Entries supplied »
(** * A POSIX-threads shim over the Win32 API: src/arch/windows_stub/pthread.cc

    The file maps pthread_create / pthread_join, the mutex and condition
    variable calls and pthread_once onto CreateThread, critical sections and
    Win32 condition variables.  The embedding below follows the source function
    by function.  Every pthread function is a computation in a state-and-error
    monad over a [World]: the caller-visible memory, the kernel objects the
    Win32 calls act on, and the diagnostic log. *)

From Stdlib Require Import ZArith String List Bool Lia.
From stdpp Require Import base option gmap.
Import ListNotations.

Open Scope Z_scope.

(** ** Outcomes and the state-and-error monad *)

(** How a call can end: it returns, a fatal assertion halts the process, or the
    calling thread is suspended inside the call (it cannot complete in the
    current state). *)
Inductive Res (A : Type) : Type :=
| Ok (a : A)
| Abort (msg : string)
| Blocked.

Arguments Ok {A} a.
Arguments Abort {A} msg.
Arguments Blocked {A}.

Definition ST (S A : Type) : Type := S -> Res A * S.

Definition ret {S A : Type} (a : A) : ST S A := fun s => (Ok a, s).

Definition bind {S A B : Type} (c : ST S A) (k : A -> ST S B) : ST S B :=
  fun s =>
    match c s with
    | (Ok a, s') => k a s'
    | (Abort msg, s') => (Abort msg, s')
    | (Blocked, s') => (Blocked, s')
    end.

Declare Scope pth_scope.
Delimit Scope pth_scope with pth.
Notation "x <- c ;; k" := (bind c (fun x => k))
  (at level 100, c at next level, right associativity) : pth_scope.
Notation "c ;; k" := (bind c (fun _ => k))
  (at level 100, right associativity) : pth_scope.
Open Scope pth_scope.

(** ** Values *)

(** Pointers and [uintptr_t] are 64-bit words, [DWORD] is a 32-bit word; both are
    carried as [Z] with the conversions written out. *)
Definition uintptr (p : Z) : Z := p mod 2 ^ 64.
Definition to_DWORD (p : Z) : Z := p mod 2 ^ 32.

Definition NULL : Z := 0.
Definition EINVAL : Z := 22.
Definition INFINITE : Z := 0xFFFFFFFF.
Definition WAIT_OBJECT_0 : Z := 0.
Definition WAIT_FAILED : Z := 0xFFFFFFFF.
Definition STILL_ACTIVE : Z := 259.
Definition ERROR_INVALID_HANDLE : Z := 6.
Definition ERROR_NOT_ENOUGH_MEMORY : Z := 8.
Definition ERROR_INVALID_PARAMETER : Z := 87.

(** Modelled from the spec: the two guard constants of the missing pthread.h.
    The guard is a [bool]; not-started is [false] and completed is [true]. *)
Definition PTHREAD_ONCE_INIT : bool := false.
Definition PTHREAD_ONCE_COMPLETED : bool := true.

(** Caller-visible memory: one word per address.  Address 0 is the null
    pointer. *)
Abbreviation Mem := (gmap Z Z).

(** [void *( * )(void * )]: a thread entry function reads and writes memory and
    returns a pointer. *)
Definition start_fn : Type := Z -> Mem -> Z * Mem.

(** [std::tuple<void *( * )(void * ), void *>].  The tuple allocated by
    pthread_create and freed by the thunk is passed by value. *)
Definition data_t : Type := (start_fn * Z)%type.

(** A thread routine applied to its parameter. *)
Definition thread_proc : Type := ST Mem Z.

(** ** Kernel objects *)

Record Thread : Type := mkThread {
  th_proc : thread_proc;
  th_stack : Z;
  th_exit : option Z
}.

(** A CRITICAL_SECTION: the owning thread and its recursion count. *)
Record CritSec : Type := mkCritSec {
  cs_owner : option Z;
  cs_depth : nat
}.

(** A CONDITION_VARIABLE: threads asleep on it, and threads already woken that
    have not yet re-entered their critical section. *)
Record CondVar : Type := mkCondVar {
  cv_waiting : list Z;
  cv_woken : list Z
}.

Record World : Type := mkWorld {
  w_mem : gmap Z Z;
  w_threads : gmap Z Thread;
  w_quota : nat;
  w_last_error : Z;
  w_log : list string;
  w_crit : gmap Z CritSec;
  w_cond : gmap Z CondVar;
  w_self : Z
}.

Definition M (A : Type) : Type := ST World A.

Definition with_mem (m : gmap Z Z) (w : World) : World :=
  mkWorld m (w_threads w) (w_quota w) (w_last_error w) (w_log w)
          (w_crit w) (w_cond w) (w_self w).
Definition with_threads (t : gmap Z Thread) (w : World) : World :=
  mkWorld (w_mem w) t (w_quota w) (w_last_error w) (w_log w)
          (w_crit w) (w_cond w) (w_self w).
Definition with_quota (q : nat) (w : World) : World :=
  mkWorld (w_mem w) (w_threads w) q (w_last_error w) (w_log w)
          (w_crit w) (w_cond w) (w_self w).
Definition with_last_error (e : Z) (w : World) : World :=
  mkWorld (w_mem w) (w_threads w) (w_quota w) e (w_log w)
          (w_crit w) (w_cond w) (w_self w).
Definition with_log (l : list string) (w : World) : World :=
  mkWorld (w_mem w) (w_threads w) (w_quota w) (w_last_error w) l
          (w_crit w) (w_cond w) (w_self w).
Definition with_crit (c : gmap Z CritSec) (w : World) : World :=
  mkWorld (w_mem w) (w_threads w) (w_quota w) (w_last_error w) (w_log w)
          c (w_cond w) (w_self w).
Definition with_cond (c : gmap Z CondVar) (w : World) : World :=
  mkWorld (w_mem w) (w_threads w) (w_quota w) (w_last_error w) (w_log w)
          (w_crit w) c (w_self w).
Definition with_self (t : Z) (w : World) : World :=
  mkWorld (w_mem w) (w_threads w) (w_quota w) (w_last_error w) (w_log w)
          (w_crit w) (w_cond w) t.

(** A process that has just started: nothing allocated, [quota] execution
    contexts available, the main thread (id 1) running. *)
Definition boot (quota : nat) : World :=
  mkWorld ∅ ∅ quota 0 [] ∅ ∅ 1.

(** ** Memory access *)

Definition load (p : Z) : M Z :=
  fun w =>
    if p =? NULL then (Abort "access violation", w)
    else
      match w_mem w !! p with
      | Some v => (Ok v, w)
      | None => (Abort "access violation", w)
      end.

Definition store (p v : Z) : M unit :=
  fun w =>
    if p =? NULL then (Abort "access violation", w)
    else (Ok tt, with_mem (<[p := v]> (w_mem w)) w).

Definition load_bool (p : Z) : M bool :=
  v <- load p ;; ret (negb (v =? 0)).

Definition store_bool (p : Z) (b : bool) : M unit := store p (Z.b2z b).

(** Calling back into client code: a [void( * )(void)] runs on the memory. *)
Definition call (f : Mem -> Mem) : M unit :=
  fun w => (Ok tt, with_mem (f (w_mem w)) w).

(** ** errors.hpp and logger.hpp *)

(** Modelled from the spec: the [rassert] macro of the missing errors.hpp, a
    fatal assertion that halts the process with a diagnostic when its
    condition is false. *)
Definition rassert {S : Type} (cond : bool) (msg : string) : ST S unit :=
  fun s => if cond then (Ok tt, s) else (Abort msg, s).

(** Modelled from the spec: the [guarantee_winerr] macro of the missing
    errors.hpp, fatal when the Win32 call it wraps reports failure. *)
Definition guarantee_winerr {S : Type} (ok : bool) : ST S unit :=
  fun s => if ok then (Ok tt, s) else (Abort "guarantee_winerr failed", s).

(** Modelled from the spec: [winerr_string] of the missing errors.hpp, the
    native description of an OS error code. *)
Definition winerr_string (code : Z) : string :=
  if code =? ERROR_INVALID_HANDLE then "The handle is invalid."
  else if code =? ERROR_NOT_ENOUGH_MEMORY then
    "Not enough memory resources are available to process this command."
  else if code =? ERROR_INVALID_PARAMETER then "The parameter is incorrect."
  else "Unknown error.".

(** Modelled from the spec: [logERR] of the missing logger.hpp, the diagnostic
    sink.  The format string has one [%s]; the entry is the prefix followed by
    the argument. *)
Definition logERR (prefix arg : string) : M unit :=
  fun w => (Ok tt, with_log (w_log w ++ [(prefix ++ arg)%string]) w).

(** ** The Win32 calls the shim makes

    The operating system is an external collaborator.  Each call below has the
    documented behaviour of the Win32 function of the same name, on the kernel
    objects of the [World]. *)

Module Win32.

(** Handles are nonzero and never reused. *)
Definition fresh_handle (t : gmap Z Thread) : Z :=
  1 + foldr Z.max 0 (fst <$> map_to_list t).

(** CreateThread: when the system has an execution context left, a new
    thread object is registered ([lpStartAddress] applied to [lpParameter],
    the requested stack size, not yet exited) and its handle returned;
    otherwise NULL is returned and the last-error code set. *)
Definition CreateThread (lpThreadAttributes dwStackSize : Z)
    (lpStartAddress : data_t -> thread_proc) (lpParameter : data_t)
    (dwCreationFlags lpThreadId : Z) : M Z :=
  fun w =>
    match w_quota w with
    | O => (Ok NULL, with_last_error ERROR_NOT_ENOUGH_MEMORY w)
    | S q =>
        let h := fresh_handle (w_threads w) in
        let t := mkThread (lpStartAddress lpParameter) dwStackSize None in
        (Ok h, with_quota q (with_threads (<[h := t]> (w_threads w)) w))
    end.

Definition GetLastError : M Z := fun w => (Ok (w_last_error w), w).

(** The scheduler runs thread [h] to the end of its routine: the routine's
    DWORD result becomes the exit code.  A fatal assertion inside the
    routine halts the process. *)
Definition run_thread (h : Z) : M unit :=
  fun w =>
    match w_threads w !! h with
    | Some t =>
        match th_exit t with
        | Some _ => (Ok tt, w)
        | None =>
            match th_proc t (w_mem w) with
            | (Ok code, m') =>
                let t' := mkThread (th_proc t) (th_stack t) (Some code) in
                (Ok tt, with_threads (<[h := t']> (w_threads w)) (with_mem m' w))
            | (Abort msg, m') => (Abort msg, with_mem m' w)
            | (Blocked, m') => (Blocked, with_mem m' w)
            end
        end
    | None => (Ok tt, w)
    end.

(** WaitForSingleObject on a thread handle with an infinite time-out:
    WAIT_OBJECT_0 once the thread has exited, suspension while it runs,
    WAIT_FAILED for a handle that names no object. *)
Definition WaitForSingleObject (hHandle dwMilliseconds : Z) : M Z :=
  fun w =>
    match w_threads w !! hHandle with
    | Some t =>
        match th_exit t with
        | Some _ => (Ok WAIT_OBJECT_0, w)
        | None => (Blocked, w)
        end
    | None => (Ok WAIT_FAILED, with_last_error ERROR_INVALID_HANDLE w)
    end.

(** GetExitCodeThread: the BOOL result and the value written through
    [lpExitCode]. *)
Definition GetExitCodeThread (hThread : Z) : M (bool * Z) :=
  fun w =>
    match w_threads w !! hThread with
    | Some t =>
        match th_exit t with
        | Some code => (Ok (true, code), w)
        | None => (Ok (true, STILL_ACTIVE), w)
        end
    | None => (Ok (false, 0), with_last_error ERROR_INVALID_HANDLE w)
    end.

Definition InitializeCriticalSection (cs : Z) : M unit :=
  fun w => (Ok tt, with_crit (<[cs := mkCritSec None 0]> (w_crit w)) w).

(** EnterCriticalSection: an unowned section is taken, the owner re-enters,
    any other thread is suspended until the section is released. *)
Definition EnterCriticalSection (cs : Z) : M unit :=
  fun w =>
    match w_crit w !! cs with
    | Some c =>
        match cs_owner c with
        | None =>
            (Ok tt, with_crit (<[cs := mkCritSec (Some (w_self w)) 1]> (w_crit w)) w)
        | Some o =>
            if o =? w_self w
            then (Ok tt, with_crit (<[cs := mkCritSec (Some o) (S (cs_depth c))]> (w_crit w)) w)
            else (Blocked, w)
        end
    | None => (Abort "uninitialized critical section", w)
    end.

(** LeaveCriticalSection: one level of ownership is given up, without any
    check of who calls; the section is released when the count reaches
    zero. *)
Definition LeaveCriticalSection (cs : Z) : M unit :=
  fun w =>
    match w_crit w !! cs with
    | Some c =>
        match cs_depth c with
        | O => (Abort "critical section is not owned", w)
        | S O => (Ok tt, with_crit (<[cs := mkCritSec None 0]> (w_crit w)) w)
        | S (S n) =>
            (Ok tt, with_crit (<[cs := mkCritSec (cs_owner c) (S n)]> (w_crit w)) w)
        end
    | None => (Abort "uninitialized critical section", w)
    end.

Definition InitializeConditionVariable (cv : Z) : M unit :=
  fun w => (Ok tt, with_cond (<[cv := mkCondVar [] []]> (w_cond w)) w).

Definition is_in (t : Z) (l : list Z) : bool := existsb (Z.eqb t) l.
Definition without (t : Z) (l : list Z) : list Z :=
  filter (fun x => negb (x =? t)) l.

Task requirements » Each line of the entries where the string "missing" occurs should be shown.

Response area »
(** Modelled from the spec: the two guard constants of the missing pthread.h.
(** Modelled from the spec: the [rassert] macro of the missing errors.hpp, a
(** Modelled from the spec: the [guarantee_winerr] macro of the missing
(** Modelled from the spec: [winerr_string] of the missing errors.hpp, the
(** Modelled from the spec: [logERR] of the missing logger.hpp, the diagnostic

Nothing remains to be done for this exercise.